A man holds a phone with a selfie stick in front of a flower
Eric Shoultz takes a selfie with “Horace” the corpse flower at the Como Park Zoo and Conservatory in St. Paul on Thursday. Shoultz says this was the third time he’s checked on the flower this week and that he gently cheers it on during each of his visits.
Ben Hovland | MPR News

The line to see the flower was long on Thursday morning although the smell was weaker as the flower had not fully bloomed yet. An early visitor was Andrea Hejl of New Brighton.

"It smells like a garbage can had been sitting outside, the driveway, in the sun for a few hours, and you open up the lid to see if it's been taken out and it hasn't and so it's a little rank. Not like 'I need to be out of this room right away,' but it's a little stinky,” Hejl said.

Oliver Perkins and Makenzie Lacina are funeral directors and visited Horace to compare the smell.

“I really wanted to see if it smelled what we smell at work,” Lacina said.

“It definitely smells but not as bad as what we are used to,” Perkins said. “Kind of disappointed it didn’t make me gag.”

“A bit more waterlogged smell, a bit fishy, but it’s very similar,” Perkins added.

people stand in line in a garden
The line to see the blooming corpse flower at Como Park Zoo and Conservatory in St. Paul wrapped through the conservatory and took more than two hours to get through on Thursday afternoon.
Feven Gerezgiher | MPR News

The line grew longer into Thursday afternoon, with some reporting they had waited for more than two hours in a line winding from the North Garden where the corpse flower is, through the conservatory, around three rows of stanchions in the visitor center and all the way to the street.

Still, the energy was joyous: Among them was a child who exclaimed they had captured the smell in a small Ziploc bag.

A woman grimaces in front of a corpse flower
Marcy Shaw waited about 3 hours and 15 minutes to visit Horace the corpse flower on Thursday, May 23, 2024, at Como Park Zoo and Conservatory in St. Paul. She described the stink as "like a porta potty."
Feven Gerezgiher | MPR News

“I think I waited about 3 hours 15 minutes or so and wow, it really lives up to its smell,” Marcy Shaw said, laughing. “It’s kind of like a porta potty I guess? It’s pretty bad.”
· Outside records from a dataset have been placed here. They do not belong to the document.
(** * Dog Vision AI backend: model service and image preprocessing

    A shallow embedding of [backend/model_service.py] and
    [backend/image_processor.py], followed by the properties of the
    inference pipeline.

    Conventions of the embedding.
    - A Python method of [ModelService] is a computation in the monad
      [Py.M ModelService.t]: it receives the object's fields, returns either a
      value or a raised exception, and always returns the fields as they are
      at that point (attribute assignments made before an exception stay).
    - Exceptions are instances of subclasses of [Exception], recorded by
      class name and [str(e)]; [except Exception] catches all of them.
    - Model scores are rationals ([Q]): the order and the arithmetic of the
      finite floating-point values, without rounding and without NaN.
    - The file system, Keras and Pillow are outside the repository; what the
      code asks of them at a call is an explicit argument of the embedding. *)

From Stdlib Require Import List String Ascii Bool Arith ZArith QArith Lia.
From Stdlib Require Import Strings.Byte DecimalString Qround Lqa NArith.
Import ListNotations.

Local Open Scope string_scope.

(** ** Python results, exceptions and the state-and-exception monad *)

Module Py.

(** An exception object: its class and the text [str(e)] gives. *)
Record exn : Type := mkExn { exn_class : string; exn_msg : string }.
She said she read half a book in line, but it paid off.

“I just think it’s definitely worth the wait,” Shaw said.

Como’s livestream of the corpse flower showed it opening shortly after 8 a.m. Thursday. The stink is strongest in the first 12 to 24 hours, so you have through Friday morning for your best chance to take a sniff — although the bloom and possibly a lingering smell will remain for a couple days longer.

Brave sniffers can see and smell Horace at the Como’s Exhibit Gallery daily from 10 a.m. to 6 p.m.

A livestream is also available, with no smells included.

From seed to flower, corpse flower plants typically take seven to 10 years to grow. After the initial flowering, the plant will usually blossom again every two to four years.

Corpse flower plants emit heat and their horrible smell to attract pollinators that are also attracted to rotting animals, like carrion beetles and flies.

The plant is native to to the tropical rainforests of the island of Sumatra, Indonesia, according to the United States Botanic Garden. Como said it received two corpse flowers in 2019, and “they both come from seeds from the same parent plants that were started at the Greater Des Moines Botanical Garden.”